● WHAT THE TASK ASKS
Return verbatim all lines from the first one in the records to the line with "exists y', l_syms", both ends kept.

● EXERCISE DATA
Lemma x86_reloc_ok c calls x s r s' y : x86_reloc c calls x s r = Ok s' ->
  l_syms (cs_link s) !! cf_sym x = Some y -> s_onList y = true ->
  exists y', l_syms (cs_link s') !! cf_sym x = Some y' /\ s_onList y' = true /\ s_P y' = s_P y /\
    s_Size y' = s_Size y /\ if covers (re_Off r) x then exists rel, s_R y' = s_R y ++ [rel] /\ reloc_of calls x r rel else s_R y' = s_R y.
Proof.
  intros E Hi Ho. unfold x86_reloc in E. unfold covers.
  destruct (Z.ltb_spec (re_Off r) (cf_off x)) as [Hlt|Hge].
  { cbn [orb] in E. injection E as <-. exists y. rewrite (proj2 (Z.leb_gt _ _)) by lia. done. }
  rewrite (proj2 (Z.leb_le _ _)) by lia. cbn [orb andb] in *.
  destruct (Z.leb_spec (u64 (cf_off x + fn_TextSize (cf_tab x))) (re_Off r)) as [Hhi|Hhi].
  { injection E as <-. exists y. rewrite (proj2 (Z.ltb_ge _ _)) by lia. done. }
  rewrite (proj2 (Z.ltb_lt _ _)) by lia.
  pose proof (resolveTarget_keeps c r (cs_link s) (cf_sym x) y Hi) as Hl.
  destruct (resolveTarget c r (cs_link s)) as [[[[target|] goAdd] ename] l]; [|done]. cbn [snd] in Hl.
  match type of E with (mbind _ ?m) = _ => destruct m as [[[[tgt add] ty] s1]|] eqn:Es; [|done] end.
  cbn [mbind res_bind] in E.
  assert (l_syms (cs_link s1) !! cf_sym x = Some y) as Hl1.
  { destruct (isGOT (re_Type r)); [|by injection Es as <- <- <- <-].
    destruct (gotSlot c target goAdd (mkCst (cs_got s) l)) as [[i s2]|] eqn:Eg; [|done]. injection Es as <- <- <- <-.
    by eapply gotSlot_keeps. }
  destruct (alookup ty X86Text) as [typ|] eqn:Et; [|done]. apply X86Text_types in Et.
  set (call := _ && bool_decide _) in E. destruct (call && negb (add =? 0)) eqn:Ec; [done|].
  destruct ((re_Add r <? _) || _); [done|]. injection E as <-. eexists. split; [by apply modify_lookup|]. rewrite decide_True by done.
  split_and!; [done.. |]. eexists. split; [reflexivity|]. unfold reloc_of. cbn [lr_Off lr_Siz lr_Type lr_Add].
  split_and!; [done | done | |].
  - destruct call; [unfold x86_types, X86Call; set_solver|]. unfold x86_types. set_solver.
  - intros Hc. destruct call eqn:Ecall; [|destruct Et as [->| ->]; done]. cbn [andb] in Ec.
    apply negb_false_iff, Z.eqb_eq in Ec. split; [done|]. unfold call in Ecall. apply andb_true_iff in Ecall as [_ Hin].
    by apply bool_decide_eq_true in Hin.
Qed.

Lemma x86_relocs_kept c calls x rs s s' y :
  x86_relocs c calls x s rs = Ok s' -> l_syms (cs_link s) !! cf_sym x = Some y -> s_onList y = true ->
  exists y' rels, l_syms (cs_link s') !! cf_sym x = Some y' /\ s_P y' = s_P y /\ s_R y' = s_R y ++ rels /\
    Forall2 (reloc_of calls x) (filter (fun r => covers (re_Off r) x = true) rs) rels /\ s_Size y' = s_Size y.
Proof.
  revert s y. induction rs as [|r rs IH]; intros s y; cbn [x86_relocs].
  { intros [= <-] Hi Ho. exists y, []. rewrite app_nil_r. done. }
  destruct (x86_reloc c calls x s r) as [s1|] eqn:E; [|done]. cbn [mbind res_bind]. intros E2 Hi Ho.
  destruct (x86_reloc_ok _ _ _ _ _ _ _ E Hi Ho) as (y1 & Hi1 & Ho1 & HP & HS & HR).
  destruct (IH s1 y1 E2 Hi1 Ho1) as (y' & rels & Hi' & HP' & HR' & HF & HS').
  rewrite filter_cons. destruct (covers (re_Off r) x) eqn:Ecov.
  - destruct HR as (rel & HR & Hrel). exists y', (rel :: rels). rewrite decide_True by done. rewrite HR', HR, HP', HP.
    rewrite <-app_assoc. split_and!; [done..| |congruence]. by apply Forall2_cons.
  - exists y', rels. rewrite decide_False by done. rewrite HR', HR, HP', HP, HS', HS. done.
Qed.

(** C14. No relocation is lost: converting the relocations of an amd64 function,
    when it succeeds, appends to its symbol exactly one 4-byte Go relocation for
    each ELF relocation inside the function, in order and at the same offset, of a
    type the converter knows; only offsets the tables list as calls become R_CALL,
    and those have no addend; the code bytes are not touched. *)
Theorem x86_relocs_complete c calls x rs s s' y :
  x86_relocs c calls x s rs = Ok s' -> l_syms (cs_link s) !! cf_sym x = Some y -> s_onList y = true ->
  exists y' rels, l_syms (cs_link s') !! cf_sym x = Some y' /\ s_P y' = s_P y /\ s_R y' = s_R y ++ rels /\
    Forall2 (reloc_of calls x) (filter (fun r => covers (re_Off r) x = true) rs) rels.
Proof.
  intros E Hi Ho. destruct (x86_relocs_kept _ _ _ _ _ _ _ E Hi Ho) as (y' & rels & H1 & H2 & H3 & H4 & _). by exists y', rels.
Qed.

Lemma x86_relocs_complete_witness :
  exists y' rels, s_R y' = rels /\ length rels = 1%nat /\ s_Name y' = "main.f".
Proof.
  destruct (x86_relocs demo_conv {[ ("f", 5) ]} (mkFn (demo_tab "f" 16) 1 0 "f" 0 1) (mkCst ∅ demo_l)
    [mkRela 5 R_X86_64_PLT32 1 (-4); mkRela 33 R_X86_64_PLT32 1 (-4)]) as [s'|e] eqn:E; [|vm_compute in E; discriminate].
  pose proof E as E'. vm_compute in E'. injection E' as Es.
  destruct (x86_relocs_complete _ _ _ _ _ _ (default (new_sym "" 0) (l_syms demo_l !! 0%nat)) E) as (y' & rels & H1 & H2 & H3 & H4).
  - reflexivity.
  - reflexivity.
  - exists y', rels. split; [exact H3|]. split.
    + symmetry. exact (Forall2_length _ _ _ H4).
    + rewrite <-Es in H1. vm_compute in H1. injection H1 as <-. reflexivity.
Defined.

(** ** GOT slots of one target

    The name of a slot depends on the target's name only, its key in [gotSyms] on
    the addend too: a second addend finds no slot, looks the same symbol up and
    cannot declare it again. *)
Example gotSlot_second_addend :
  match gotSlot demo_conv 1 0 (mkCst ∅ demo_l) with
  | Ok (_, s) => gotSlot demo_conv 1 8 s = Fail "symbol goc.got.x_c.main.g redeclared"
  | Fail _ => False
  end.
Proof. vm_compute. reflexivity. Qed.

(** The suffix expression of [tuTag] runs after dots are gone: the extension stays. *)
Example tuTag_keeps_extension :
  tuTag (mkFile (mkHeader 1 4 1 0 "" "") ["dir/foo.c"] [] [] [] [] [] ∅ ∅ ∅ ∅ ∅) = "foo_c".
Proof. vm_compute. reflexivity. Qed.
(** C11. Program data is copied exactly: after [emitData] every named global that lies
    inside its section has a Go symbol of the package whose image is its bytes of the
    section (zeros for a NOBITS section), every data section has a copy whose image
    is the section, and nothing else was recorded. *)
Theorem emitData_contents c l c' l' : start_ok c l -> emitData c l = Ok (c', l') ->
  (forall k ls, cv_dataSym c' !! k = Some ls -> exists es sc s, cv_syms c !! Z.to_nat k = Some es /\ data_global c es = Some sc /\
     l_syms l' !! ls = Some s /\ global_sym c es sc s) /\
  (forall k es sc, cv_syms c !! k = Some es -> data_global c es = Some sc -> inside es sc -> is_Some (cv_dataSym c' !! Z.of_nat k)) /\
  (forall i ls, cv_secSym c' !! i = Some ls -> exists sc s, elf_section_at (cv_ef c) i = Some sc /\ data_section c i sc = true /\
     l_syms l' !! ls = Some s /\ section_sym c sc s) /\
  (forall i sc, elf_section_at (cv_ef c) i = Some sc -> data_section c i sc = true -> is_Some (cv_secSym c' !! i)).
Proof.
  intros Hst (d & codeRels & Ed & -> & Ec & Er)%emitData_inv. pose proof (emit_symbols_ok _ _ _ Hst Ed) as Hd.
  destruct (emit_symbols_all _ _ _ Hst Ed) as [Hall1 Hall2]. destruct (all_relocs_ok _ _ _ _ _ _ Er) as (per & _ & Hrel).
  split_and!; [| exact Hall1 | | exact Hall2]; cbn [cv_dataSym cv_secSym with_data].
  - intros k ls (es & sc & s & _ & Hes & Hg & Hs & _ & Hgs)%(so_data _ _ Hd). destruct (Hrel ls s Hs) as (s' & Hs' & Hsame).
    exists es, sc, s'. split_and!; try done. by eapply global_kept.
  - intros i ls (sc & s & Hsc & Hds & Hs & _ & Hss)%(so_sec _ _ Hd). destruct (Hrel ls s Hs) as (s' & Hs' & Hsame).
    exists sc, s'. split_and!; try done. by eapply section_kept.
Qed.


(** ** A small object

    The function [f] reads a table of two cases in [.rodata]; the global [v] holds the
    address of [g]. *)
Definition demo_rela (off type sym add : Z) : list Z :=
  le_bytes 8 off ++ le_bytes 8 (Z.lor type (Z.shiftl sym 32)) ++ le_bytes 8 add.

Definition demo_elf : efile :=
  let rel name d := mkSec name 4 0 (zlen d) (Some d) in
  mkElf EM_X86_64
    [mkSec "" 0 0 0 None; mkSec ".text" 1 6 40 (Some (replicate 40 144));
     mkSec ".data" 1 3 16 (Some (Z.of_nat <$> seq 0 16)); mkSec ".rodata" 1 2 8 (Some (replicate 8 0));
     rel ".rela.text" (demo_rela 3 R_X86_64_PC32 3 (-4));
     rel ".rela.data" (demo_rela 8 R_X86_64_64 1 0);
     rel ".rela.rodata" (demo_rela 0 R_X86_64_PC32 4 4 ++ demo_rela 4 R_X86_64_PC32 4 12)] (SymOk []).

Definition demo_data : converter :=
  mkConv "main" "x_c" false ∅ demo_elf
    [Elf.mkSym "g" 18 1 32 8; Elf.mkSym "v" 17 2 8 8; Elf.mkSym "" 3 3 0 0; Elf.mkSym "" 3 1 0 0]
    demo_fns {[ 1 := demo_fns ]} {[ "main.f" := 1; "main.g" := 1 ]} {[ "f" := "main.f"; "g" := "main.g" ]} ∅ ∅.

Definition demo_dl : Link := Eval vm_compute in snd (LookupABI "main.g" 1 (snd (LookupABI "main.f" 1 demo_link0))).
Definition demo_emitted : converter * Link := Eval vm_compute in
  match emitData demo_data demo_dl with Ok x => x | Fail _ => (demo_data, demo_dl) end.

Lemma demo_emits : emitData demo_data demo_dl = Ok (fst demo_emitted, snd demo_emitted).
Proof. vm_compute. reflexivity. Qed.

Lemma demo_start : start_ok demo_data demo_dl.
Proof.
  split_and!; [done | done | | |].
  - assert (reachable demo_conf demo_dl) as H; [|exact (reachable_ok _ _ H)].
    exists "go1.24", "amd64", demo_link0. split; [vm_compute; reflexivity|].
    eapply rtc_l; [exact (step_lookup demo_conf "main.f" 1 _ (or_intror eq_refl))|].
    apply rtc_once. exact (step_lookup demo_conf "main.g" 1 _ (or_intror eq_refl)).
  - intros i s Hi _. apply list_elem_of_lookup_2 in Hi. cbn in Hi.
    repeat (apply elem_of_cons in Hi as [->|Hi]; [done|]). by apply not_elem_of_nil in Hi.
  - intros es Hes. cbn in Hes. repeat (apply elem_of_cons in Hes as [->|Hes]; [split; vm_compute; split; congruence|]).
    by apply not_elem_of_nil in Hes.
Qed.

Lemma emitData_contents_witness : exists ls s, cv_dataSym (fst demo_emitted) !! 1 = Some ls /\
  l_syms (snd demo_emitted) !! ls = Some s /\ s_Name s = "main.v" /\ image s = [8; 9; 10; 11; 12; 13; 14; 15].
Proof.
  destruct (emitData_contents demo_data demo_dl _ _ demo_start demo_emits) as (H1 & H2 & _).
  destruct (H2 1%nat (Elf.mkSym "v" 17 2 8 8) (mkSec ".data" 1 3 16 (Some (Z.of_nat <$> seq 0 16)))) as [ls Hls].
  - reflexivity.
  - vm_compute. reflexivity.
  - right. eexists. split; [reflexivity|]. vm_compute. discriminate.
  - destruct (H1 1 ls Hls) as (es & sc & s & Hes & Hg & Hs & _ & Hn & _ & Hi). exists ls, s. split; [exact Hls|].
    injection Hes as <-. vm_compute in Hg. injection Hg as <-. split; [exact Hs|]. split; [exact Hn|].
    destruct Hi as (b & [= <-] & Hb); [vm_compute; split; congruence..|].
    assert (Some (image s) = Some [8; 9; 10; 11; 12; 13; 14; 15]) as [= Him] by (rewrite <-Hb; vm_compute; reflexivity).
    exact Him.
Defined.

Lemma fits64_iff z : fits64 z = true <-> - 2 ^ 63 <= z < 2 ^ 63.
Proof. unfold fits64. rewrite andb_true_iff, Z.leb_le, Z.ltb_lt. done. Qed.

Lemma quot_fits a b : - 2 ^ 63 <= a < 2 ^ 63 -> b <> 0 -> b <> -1 -> - 2 ^ 63 <= Z.quot a b < 2 ^ 63.
Proof.
  intros Ha H0 H1. assert (Z.abs (Z.quot a b) <= Z.abs a) as Hle.
  { rewrite <-Z.quot_abs by done. apply Z.quot_le_upper_bound; nia. }
  destruct (Z.eq_dec a (- 2 ^ 63)) as [->|]; [|lia]. split; [lia|]. destruct (Z.eq_dec b 1) as [->|]; [rewrite Z.quot_1_r; lia|].
  assert (Z.abs (Z.quot (- 2 ^ 63) b) < Z.abs (- 2 ^ 63)); [|lia]. rewrite <-Z.quot_abs by done. apply Z.quot_lt; lia.
Qed.

Lemma shift_count b : 0 <= b < 2 ^ 63 -> Uint64Val b = b.
Proof. intros H. unfold Uint64Val. rewrite (proj2 (fits64_iff b)) by lia. apply u64_small. unfold is_u64. lia. Qed.

Lemma op_quo a b : b <> 0 -> b <> -1 -> BinaryOp "/" a b = Ok (Z.quot a b).
Proof.
  intros H0 H1. change (BinaryOp "/" a b) with (if b =? 0 then Fail EvPanic else Ok (if fits64 a && fits64 b then s64 (Z.quot a b) else Z.quot a b) : res everr Z).
  rewrite (proj2 (Z.eqb_neq b 0)) by done. destruct (fits64 a && fits64 b) eqn:F; [|done]. apply andb_true_iff in F as [F%fits64_iff _].
  rewrite s64_small; [done|]. by apply quot_fits.
Qed.

Lemma op_rem a b : b <> 0 -> BinaryOp "%" a b = Ok (Z.rem a b).
Proof.
  intros H. change (BinaryOp "%" a b) with (if b =? 0 then Fail EvPanic else Ok (Z.rem a b) : res everr Z). by rewrite (proj2 (Z.eqb_neq b 0)).
Qed.
Lemma copy_is src dst w w1 : copyFile h src dst w = (Ok (), w1) -> exists b, file_is src (Some b) w /\ file_is dst (Some b) w1 /\
  forall q v, q <> dst -> file_is q v w -> file_is q v w1.
Proof using. unfold copyFile. intros E. io_step E b w2. apply read_ok in E0 as [Hb ->]. exists b. split; [done|]. by apply write_is in E. Qed.

(** The files that a build leaves: the object, which is made of the side [.gocobj], and
    the IR that goc-llc compiled. *)
Definition built (o : Options) (w : world) : Prop := exists input obj ir,
  file_is (o_Out o) (Some obj) w /\ file_is (Side (o_Out o) +:+ ".gocobj") (Some input) w /\ file_is (Side (o_Out o) +:+ ".ll") (Some ir) w /\ made o input obj.

Lemma finish_ok o elf ll magic w w1 : mine elf -> elf ∉ o_Out o :: side_files o -> finish h conv_main o elf ll magic w = (Ok (), w1) -> built o w1.
Proof using CV.
  intros Hm Hn E. unfold finish in E. io_step E u w2. destruct u. apply run_convert_case in E0 as (rc & ms & Ec & [[-> _]|[_ [e ?]]]); [|done].
  destruct (conv_makes o elf w ms w2 Hm Ec) as (input & obj & Hin & Hmade & Hout).
  assert (file_is elf (Some input) w2) as Hin2.
  { unfold file_is. rewrite <-Hin. replace w2 with (snd (conv_main (conv_args o elf) w)) by (by rewrite Ec). apply conv_keeps; [done|..]; intros ->; apply Hn; [by left | by right; left]. }
  io_step E u w3. assert (w3 = w2) as ->.
  { destruct magic; [|by injection E0]. apply io_bind_ok in E0 as (b & w4 & [_ ->]%read_ok & [_ ->]%lift_ok). done. }
  clear E0 u. io_step E u w3. destruct u. apply copy_is in E0 as (b & Hb & Hg & Hk). unfold file_is in Hb, Hin2. rewrite Hin2 in Hb. injection Hb as <-.
  apply copy_is in E as (ir & _ & Hl & Hk'). destruct (side_distinct o) as [HO Hd]. apply NoDup_cons in Hd as [_ [Hgl _]%NoDup_cons].
  exists input, obj, ir. split_and!; [|apply Hk'; [|done]|done|done].
  - apply Hk'; [intros E1; apply HO; rewrite E1; by right; right; left|]. apply Hk; [intros E1; apply HO; rewrite E1; by right; left | exact Hout].
  - intros E1. apply Hgl. rewrite E1. by left.
Qed.

Lemma finish_left o elf ll magic v w r w1 : mine (o_Out o) -> mine elf -> file_is (o_Out o) v w -> finish h conv_main o elf ll magic w = (r, w1) ->
  r = Ok () \/ no_part o v w1.
Proof using CV.
  intros Ho Hm Hv E. destruct r as [[]|e]; [by left|]. right. unfold finish in E. destruct (side_distinct o) as [HO _].
  apply io_bind_case in E as [(e' & E & _)|(u & w2 & E0 & E)].
  - apply run_convert_case in E as (rc & ms & Ec & [[_ ?]|[Hrc _]]); [done|].
    destruct (conv_fails o elf w rc ms w1 Hm Ho Ec Hrc) as [H|[H|(input & obj & H1 & H2)]]; [left | right; left | right; right]; unfold file_is in *; [by rewrite H, Hv | done | by exists input, obj].
  - apply run_convert_case in E0 as (rc & ms & Ec & [[-> _]|[_ [e' ?]]]); [|subst; done].
    destruct (conv_makes o elf w ms w2 Hm Ec) as (input & obj & _ & Hmade & Hout). right. right. exists input, obj. split; [done|].
    change (file_is (o_Out o) (Some obj) w2) in Hout. revert E Hout. enough (keeps (file_is (o_Out o) (Some obj))
      (_ ← (if magic then b ← ReadFile h (o_Out o); lift (ObjectHasMagic b) else mret ()); _ ← copyFile h elf (Side (o_Out o) +:+ ".gocobj"); copyFile h ll (Side (o_Out o) +:+ ".ll"))) as K.
    { intros E Hout. by apply (keeps_run _ _ _ _ _ _ K E). }
    assert (forall src ext, ext ∈ side_files o -> keeps (file_is (o_Out o) (Some obj)) (copyFile h src ext)) as Kc.
    { intros src ext He. apply keeps_bind; [auto with io|]. intros b. apply keeps_write. intros E1. apply HO. by rewrite E1. }
    apply keeps_bind; [apply keeps_if; [apply keeps_bind|]; auto with io|]. intros _. apply keeps_bind; [apply Kc; by right; left|]. intros _. apply Kc. by right; right; left.
Qed.

(** *** The processes of a build *)

(** One process: its program, the IR pass it runs, the file it reads, the file it writes. *)
Inductive stage :=
| Clang (out : string)
| Pass (passes inp out : string)
| Strip (inp out : string)
| PrintPipeline
| Inline (inp out : string)
| LLC (ll out : string)
| MC (asm out : string).

Section Stages.
Variables (o : Options) (d : string).
Local Notation file := (path d).

Definition is_stage (s : stage) (c : call) : Prop :=
  cl_env c = env h t /\
  match s with
  | Clang out => cl_bin c = t_Clang t /\ cl_args c = clang_args h t o out
  | Pass p inp out => cl_bin c = t_Opt t /\ exists extra, cl_args c = opt_args t p extra inp out
  | Strip inp out => cl_bin c = t_Opt t /\ cl_args c = ["--strip-debug"; "-S"; inp; "-o"; out]
  | PrintPipeline => cl_bin c = t_Opt t /\ "-print-pipeline-passes" ∈ cl_args c
  | Inline inp out => cl_bin c = t_Opt t /\ exists text, cl_args c = opt_args t (inline_pipeline text) (o_OptExtra o) inp out
  | LLC ll out => cl_bin c = t_LLC t /\ exists l, cl_args c = llcArgs (olevel o) (o_Arch o) ++ o_LLCExtra o ++ l ++ ["-o"; out; ll]
  | MC asm out => cl_bin c = t_MC t /\ exists l, cl_args c = l ++ ["-o"; out; asm]
  end.

(** The body that [goc-uptr-inline] reads, and the IR that goc-llc compiles. *)
Definition colored : string := file (if o_ColorReport o then "a.color.nodbg.ll" else "a.color.ll").
Definition compiled : string := file (if o_OptLevel o =? 0 then "body.sm.ll" else "body.ll").

Definition gate_stages : list stage :=
  [Clang (file "a.ll");
   Pass (if o_ColorReport o then "print<goc-color>,goc-color-escape" else "goc-color-escape") (file "a.ll") (file "a.color.ll")] ++
  (if o_ColorReport o then [Strip (file "a.color.ll") (file "a.color.nodbg.ll")] else []) ++
  [Pass "goc-uptr-inline" colored (file "a.gate.ll")].

Definition front_stages : list stage :=
  gate_stages ++
  (if o_OptLevel o =? 0 then []
   else [PrintPipeline; Inline (file "a.gate.ll") (file "a.opt.ll"); Pass "goc-stackmap" (file "a.opt.ll") (file "a.sm.ll");
         Pass "goc-reanchor" (file "a.sm.ll") (file "a.reanchor.ll")]).

Definition lower_stages : list stage := if o_OptLevel o =? 0 then [Pass "goc-stackmap" (file "body.ll") (file "body.sm.ll")] else [].
Definition gen_stages : list stage := [LLC compiled (file "body.s"); MC (file "body.thunks.s") (file "body.llc.o")].

Lemma tool_calls bin args : calls_as (tool h t bin args) (fun _ cs => cs = [mkCall bin args (env h t)]).
Proof using. eapply calls_bind; [apply calls_wrap, calls_run|]. intros x c1 ->. by apply calls_done. Qed.

(** A stage before the rest. *)
Lemma stage_step {A B} (m : io A) (k : A -> io B) s ss (P : B -> Prop) : calls_as m (fun _ cs => exists c, cs = [c] /\ is_stage s c) ->
  (forall x, calls_as (k x) (fun y cs => Forall2 is_stage ss cs /\ P y)) -> calls_as (m ≫= k) (fun y cs => Forall2 is_stage (s :: ss) cs /\ P y).
Proof using.
  intros Hm Hk. eapply calls_bind; [exact Hm|]. intros x c1 (c & -> & Hc). eapply calls_weaken; [apply Hk|]. intros y cs [Hs Hy]. split; [by constructor | done].
Qed.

● EXPECTED OUTPUT
Lemma x86_reloc_ok c calls x s r s' y : x86_reloc c calls x s r = Ok s' ->
  l_syms (cs_link s) !! cf_sym x = Some y -> s_onList y = true ->
  exists y', l_syms (cs_link s') !! cf_sym x = Some y' /\ s_onList y' = true /\ s_P y' = s_P y /\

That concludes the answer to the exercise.